Auszug aus den Erwägungen:

                       Aus den Erwägungen:

Erwägung 2

    2.- Das Obergericht hat X. wegen Nichtbezahlung der von der Geburt
des Kindes bis zur Einreichung der Strafklage verfallenen Monatsraten
bestraft. Der Beschwerdeführer hält dem entgegen, dass er erst durch das
bundesgerichtliche Urteil vom 25. Februar 1963 als Vater des Kindes zu den
Unterhaltsbeiträgen verurteilt worden sei und dass auf die vorausgehende
Zeit Art. 217 StGB nicht Anwendung finden könne; er habe bis dahin nicht
gewusst, wer rechtlich Vater sei und könne infolgedessen nicht wegen
böswilliger Nichterfüllung der Unterhaltspflicht bestraft werden.

    a) Nach der Rechtsprechung des Kassationshofes kann der in Scheidung
begriffene Ehegatte nach Art. 217 StGB nur bestraft werden, wenn die
Leistungspflicht von den Eheleuten vereinbart oder durch den Zivilrichter
festgestellt worden ist (BGE 74 IV 52 und dort angeführte Urteile). Die
Erwägung, dass vorher die Leistungspflicht noch unbestimmt sei, trifft auch
für den Vater des ausserehelichen Kindes zu, dies jedenfalls bezüglich
der Höhe der Forderungen und, wenn die Vaterschaft ungewiss ist, auch
hinsichtlich ihres Bestandes.

    Dabei ist aber nicht zu übersehen, dass die Unterhaltspflicht nicht
erst mit der Vereinbarung oder dem gerichtlichen Urteil entsteht. Sie
besteht von Gesetzes wegen (Art. 307 ff. ZGB), kraft der natürlichen
Verwandtschaft, und wird durch die Vereinbarung oder das Urteil des
Zivilrichters nur festgestellt und der Höhe nach bestimmt (vgl. BGE 89 IV
22).
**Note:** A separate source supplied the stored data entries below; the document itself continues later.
(** ** What the host supplies

    The helpers of [helpers/sortable], the browser flags, the geometry and
    the user's hooks.  Geometry depends on the current document, so those
    helpers read the state. *)

Record SwapArgs := mkSwapArgs {
  saEvt : DragEvent;
  saTarget : option nat;
  saTargetRect : Rect;
  saVertical : bool;
  saSwapThreshold : Q;
  saInvertedSwapThreshold : Q;
  saInvertSwap : bool;
  saIsLastTarget : bool;
  saDragEl : option nat;
  saTargetMoveDistance : option Q;
  saPastFirstInvertThresh : bool;
  saLastDirection : option Z
}.

Record TapEvent := mkTapEvent {
  tapCancelable : bool;
  tapIsMouseOrPointerDown : bool;     (* [/mousedown|pointerdown/.test(type)] *)
  tapButton : Z;
  tapTouch : bool;
  tapTarget : nat;
  tapOriginalTarget : nat;
  tapX : Q;
  tapY : Q
}.

Record Host := mkHost {
  page : Page;
  Safari : bool;
  FireFox : bool;
  Edge : bool;
  supportDraggable : bool;
  _prepareGroup : nat → SortableOptions → SortableOptions;
  _saveInputCheckedState : nat → Dom → list nat;
  filterFn : nat → TapEvent → option nat → bool;
  directionFn : nat → DragEvent → option nat → option nat → string;
  checkPull : SortableGroup → nat → nat → option nat → DragEvent → PullMode;
  checkPut : SortableGroup → nat → nat → option nat → DragEvent → bool;
  getRect : State → nat → Rect;
  _ghostIsLast : State → DragEvent → bool → nat → bool;
  _ghostIsFirst : State → DragEvent → bool → nat → bool;
  _dragElInRowColumn : Rect → Rect → bool → bool;
  isScrolledPast : State → nat → option nat;
  _getSwapDirection : SwapArgs → Z;
  onMove : MoveArgs → MoveVector;
  storeGet : nat → list string
}.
Wer keinen Grund hat, an seiner Vaterschaft zu zweifeln und nichts
leistet, obschon er dazu aufgefordert wird und leisten könnte, macht sich
daher auch ohne Vereinbarung oder Urteil der böswilligen Vernachlässigung
der Unterhaltspflicht im Sinne von Art. 217 StGB schuldig. Das gilt erst
recht vom erstinstanzlichen Urteil an, durch das dem Beklagten seine
Unterhaltspflicht vollends zum Bewusstsein gebracht und auch der Höhe
nach bestimmt wird. Zieht er das Urteil des Zivilrichters gegen besseres
Wissen weiter, nur um der Leistungspflicht zu entgehen, so handelt er mit
der Nichterfüllung böswillig. Diesem Vorwurf entgeht er nur in dem Masse,
als er nicht den vollen Betrag leistet, weil er ihn in guten Treuen für
übersetzt hält.

    b) Der Beschwerdeführer, der verheiratet ist und Kinder hat, lernte
Agatha Y. bei einem Tanzanlasse kennen. Er veranlasste sie schon bald zum
Geschlechtsverkehr und verstand es, die leicht beeinflussbare und nicht
sehr gescheite Tochter so für sich einzunehmen, dass sie als Dienstmagd
bei ihm eintrat und ihm völlig hörig wurde. Im Vaterschaftsprozess
versuchte er in mutwilliger Weise, den Geschlechtsverkehr in der
kritischen Zeit zu bestreiten und die Kindsmutter des Mehrverkehrs und
des unzüchtigen Lebenswandels zu bezichtigen. Agatha Y. wagte es nicht,
in seiner Gegenwart als Zeugin die Wahrheit zu sagen, und brachte es
auch nicht fertig, die schlecht bezahlte Stelle beim Beschwerdeführer
aufzugeben und eine ihr angebotene besser entlöhnte Arbeit aufzunehmen,
als sie wegen Nichterfüllung ihrer Unterhaltspflicht gegenüber dem Kinde
verurteilt wurde.

    Bei dieser Sachlage war es trölerisch, das erstinstanzliche
Vaterschaftsurteil ans Obergericht und dessen Entscheid an das
Bundesgericht weiterzuziehen. Der Beschwerdeführer durfte schlechterdings
nicht damit rechnen, dass das angefochtene Urteil zu seinen Gunsten
abgeändert würde. Appellation und Berufung des X. wurden denn auch beide
als völlig unbegründet abgewiesen. Handelte der Beschwerdeführer mit
diesen Rechtsmitteln aber bösgläubig, so kann er sich im Strafverfahren
nicht darauf berufen, dass seine Verurteilung zu den Unterhaltsbeiträgen
erst mit dem bundesgerichtlichen Urteil vom 25. Februar 1963 rechtskräftig
und vollstreckbar geworden sei. Art. 217 StGB kann nicht den Sinn haben,
dass der Pflichtige sich durch trölerische Rechtsmittelerklärungen der
Strafe ganz oder teilweise soll entziehen können.